When you reach the line that contains "Himp; [lia |]." in the data below, start reproducing lines exactly, and stop after the line that contains "the history are".

**Data to process:**
BEGIN

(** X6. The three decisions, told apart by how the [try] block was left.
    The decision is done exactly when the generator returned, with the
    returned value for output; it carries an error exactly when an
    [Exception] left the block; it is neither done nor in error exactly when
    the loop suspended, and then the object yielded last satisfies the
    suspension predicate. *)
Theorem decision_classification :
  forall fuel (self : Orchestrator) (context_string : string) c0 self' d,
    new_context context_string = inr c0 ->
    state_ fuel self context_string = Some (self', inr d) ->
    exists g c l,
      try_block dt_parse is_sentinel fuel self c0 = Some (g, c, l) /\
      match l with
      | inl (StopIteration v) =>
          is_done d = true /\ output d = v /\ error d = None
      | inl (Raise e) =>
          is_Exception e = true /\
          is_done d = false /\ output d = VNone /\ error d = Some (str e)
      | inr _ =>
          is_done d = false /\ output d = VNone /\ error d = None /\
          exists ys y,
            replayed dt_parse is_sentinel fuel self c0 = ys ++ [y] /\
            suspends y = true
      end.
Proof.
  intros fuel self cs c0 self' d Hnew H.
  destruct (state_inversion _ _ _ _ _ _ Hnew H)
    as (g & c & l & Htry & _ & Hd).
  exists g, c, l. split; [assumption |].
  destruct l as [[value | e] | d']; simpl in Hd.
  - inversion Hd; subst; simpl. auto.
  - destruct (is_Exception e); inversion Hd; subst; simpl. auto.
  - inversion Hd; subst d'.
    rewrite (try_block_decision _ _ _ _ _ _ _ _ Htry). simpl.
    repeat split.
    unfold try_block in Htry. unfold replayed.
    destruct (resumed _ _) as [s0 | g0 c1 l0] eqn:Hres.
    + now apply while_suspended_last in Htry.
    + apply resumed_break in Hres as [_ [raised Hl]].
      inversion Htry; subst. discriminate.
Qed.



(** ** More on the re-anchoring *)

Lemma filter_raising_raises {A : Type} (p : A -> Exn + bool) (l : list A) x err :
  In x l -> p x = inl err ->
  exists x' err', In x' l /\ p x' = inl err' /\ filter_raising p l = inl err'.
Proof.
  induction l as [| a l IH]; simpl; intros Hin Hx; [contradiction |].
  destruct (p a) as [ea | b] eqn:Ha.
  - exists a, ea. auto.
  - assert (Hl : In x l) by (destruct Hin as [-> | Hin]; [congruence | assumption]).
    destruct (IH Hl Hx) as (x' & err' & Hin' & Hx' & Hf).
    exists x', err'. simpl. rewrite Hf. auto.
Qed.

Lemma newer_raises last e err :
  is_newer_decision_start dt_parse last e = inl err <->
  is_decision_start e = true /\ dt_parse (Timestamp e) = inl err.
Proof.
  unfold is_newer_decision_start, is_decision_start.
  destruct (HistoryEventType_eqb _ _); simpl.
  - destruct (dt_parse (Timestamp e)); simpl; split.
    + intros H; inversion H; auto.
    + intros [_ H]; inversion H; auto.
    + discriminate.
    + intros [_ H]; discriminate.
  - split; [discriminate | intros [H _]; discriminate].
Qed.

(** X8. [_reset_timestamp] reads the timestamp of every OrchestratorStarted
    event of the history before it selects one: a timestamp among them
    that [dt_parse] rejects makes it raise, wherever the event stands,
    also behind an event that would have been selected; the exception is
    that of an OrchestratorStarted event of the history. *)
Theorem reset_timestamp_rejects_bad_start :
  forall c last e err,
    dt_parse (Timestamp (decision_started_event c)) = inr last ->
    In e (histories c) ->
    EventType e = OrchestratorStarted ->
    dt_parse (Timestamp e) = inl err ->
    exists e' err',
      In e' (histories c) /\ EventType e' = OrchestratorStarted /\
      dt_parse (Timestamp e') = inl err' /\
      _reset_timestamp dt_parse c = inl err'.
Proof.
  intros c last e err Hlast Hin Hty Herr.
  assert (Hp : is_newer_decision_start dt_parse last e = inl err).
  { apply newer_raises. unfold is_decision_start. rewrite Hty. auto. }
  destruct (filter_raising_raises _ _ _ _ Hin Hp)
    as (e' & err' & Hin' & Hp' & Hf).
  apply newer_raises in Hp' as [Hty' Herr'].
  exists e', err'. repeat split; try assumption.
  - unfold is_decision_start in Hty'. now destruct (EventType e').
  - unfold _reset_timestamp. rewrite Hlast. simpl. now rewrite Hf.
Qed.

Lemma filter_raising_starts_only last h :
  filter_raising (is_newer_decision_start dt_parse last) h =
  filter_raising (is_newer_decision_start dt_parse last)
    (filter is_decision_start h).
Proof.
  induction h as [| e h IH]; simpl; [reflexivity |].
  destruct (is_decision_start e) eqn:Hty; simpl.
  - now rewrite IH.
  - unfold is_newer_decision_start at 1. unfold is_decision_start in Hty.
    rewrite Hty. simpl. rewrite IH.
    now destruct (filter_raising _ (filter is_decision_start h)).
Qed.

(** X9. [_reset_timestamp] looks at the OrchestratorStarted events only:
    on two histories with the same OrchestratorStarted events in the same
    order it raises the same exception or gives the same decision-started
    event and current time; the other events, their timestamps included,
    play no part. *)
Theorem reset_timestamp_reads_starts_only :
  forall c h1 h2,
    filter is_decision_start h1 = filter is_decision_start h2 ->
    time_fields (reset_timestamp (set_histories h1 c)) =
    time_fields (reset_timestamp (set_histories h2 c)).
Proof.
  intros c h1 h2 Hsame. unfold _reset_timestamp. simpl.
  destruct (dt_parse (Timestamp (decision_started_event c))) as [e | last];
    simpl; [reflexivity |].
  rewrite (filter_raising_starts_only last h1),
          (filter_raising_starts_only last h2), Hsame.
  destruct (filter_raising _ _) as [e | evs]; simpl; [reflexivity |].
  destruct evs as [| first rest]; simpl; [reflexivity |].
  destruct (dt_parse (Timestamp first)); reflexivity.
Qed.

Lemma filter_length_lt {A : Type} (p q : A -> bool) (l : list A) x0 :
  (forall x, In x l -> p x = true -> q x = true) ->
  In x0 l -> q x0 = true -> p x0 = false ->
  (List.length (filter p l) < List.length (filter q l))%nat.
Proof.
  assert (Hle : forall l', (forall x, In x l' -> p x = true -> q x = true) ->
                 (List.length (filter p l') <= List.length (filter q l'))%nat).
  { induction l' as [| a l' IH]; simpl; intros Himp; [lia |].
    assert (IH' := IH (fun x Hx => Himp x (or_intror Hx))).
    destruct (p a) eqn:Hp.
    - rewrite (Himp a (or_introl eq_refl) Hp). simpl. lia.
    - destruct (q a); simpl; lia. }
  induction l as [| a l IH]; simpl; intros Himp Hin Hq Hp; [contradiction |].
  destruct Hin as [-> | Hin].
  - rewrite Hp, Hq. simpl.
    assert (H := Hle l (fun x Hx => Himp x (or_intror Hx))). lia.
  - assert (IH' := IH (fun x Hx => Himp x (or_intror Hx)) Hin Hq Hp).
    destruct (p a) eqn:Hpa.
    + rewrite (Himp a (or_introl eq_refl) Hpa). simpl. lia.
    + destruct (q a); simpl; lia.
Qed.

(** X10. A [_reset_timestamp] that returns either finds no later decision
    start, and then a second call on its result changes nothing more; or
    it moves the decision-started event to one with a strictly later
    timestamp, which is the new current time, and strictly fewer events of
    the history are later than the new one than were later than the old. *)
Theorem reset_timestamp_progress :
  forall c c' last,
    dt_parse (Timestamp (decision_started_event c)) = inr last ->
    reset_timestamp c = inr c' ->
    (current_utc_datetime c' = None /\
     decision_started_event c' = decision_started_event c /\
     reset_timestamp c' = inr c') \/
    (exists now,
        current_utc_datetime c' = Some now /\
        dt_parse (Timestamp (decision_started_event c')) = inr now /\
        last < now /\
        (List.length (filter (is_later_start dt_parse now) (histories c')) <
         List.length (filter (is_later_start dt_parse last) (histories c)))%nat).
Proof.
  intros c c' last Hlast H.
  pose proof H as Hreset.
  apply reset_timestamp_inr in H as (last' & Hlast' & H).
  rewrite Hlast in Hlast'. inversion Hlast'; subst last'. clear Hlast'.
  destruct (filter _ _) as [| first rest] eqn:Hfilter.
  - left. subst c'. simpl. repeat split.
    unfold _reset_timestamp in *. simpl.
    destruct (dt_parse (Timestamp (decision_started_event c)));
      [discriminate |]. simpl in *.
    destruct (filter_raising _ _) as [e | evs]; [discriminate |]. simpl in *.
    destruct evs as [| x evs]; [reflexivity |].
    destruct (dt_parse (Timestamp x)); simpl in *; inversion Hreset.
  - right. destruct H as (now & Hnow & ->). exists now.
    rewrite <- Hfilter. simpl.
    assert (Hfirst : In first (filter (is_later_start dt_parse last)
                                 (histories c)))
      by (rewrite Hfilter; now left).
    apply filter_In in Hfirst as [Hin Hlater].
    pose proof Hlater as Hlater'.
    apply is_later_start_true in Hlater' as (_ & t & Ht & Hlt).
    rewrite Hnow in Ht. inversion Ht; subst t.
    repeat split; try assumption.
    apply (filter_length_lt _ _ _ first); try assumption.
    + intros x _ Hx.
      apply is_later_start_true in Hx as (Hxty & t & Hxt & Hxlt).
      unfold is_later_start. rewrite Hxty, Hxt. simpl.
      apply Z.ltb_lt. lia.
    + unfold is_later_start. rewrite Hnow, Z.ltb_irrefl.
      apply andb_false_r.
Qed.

END

**Task solution:**
  { induction l' as [| a l' IH]; simpl; intros Himp; [lia |].
    assert (IH' := IH (fun x Hx => Himp x (or_intror Hx))).
    destruct (p a) eqn:Hp.
    - rewrite (Himp a (or_introl eq_refl) Hp). simpl. lia.
    - destruct (q a); simpl; lia. }
  induction l as [| a l IH]; simpl; intros Himp Hin Hq Hp; [contradiction |].
  destruct Hin as [-> | Hin].
  - rewrite Hp, Hq. simpl.
    assert (H := Hle l (fun x Hx => Himp x (or_intror Hx))). lia.
  - assert (IH' := IH (fun x Hx => Himp x (or_intror Hx)) Hin Hq Hp).
    destruct (p a) eqn:Hpa.
    + rewrite (Himp a (or_introl eq_refl) Hpa). simpl. lia.
    + destruct (q a); simpl; lia.
Qed.

(** X10. A [_reset_timestamp] that returns either finds no later decision
    start, and then a second call on its result changes nothing more; or
    it moves the decision-started event to one with a strictly later
    timestamp, which is the new current time, and strictly fewer events of
    the history are later than the new one than were later than the old. *)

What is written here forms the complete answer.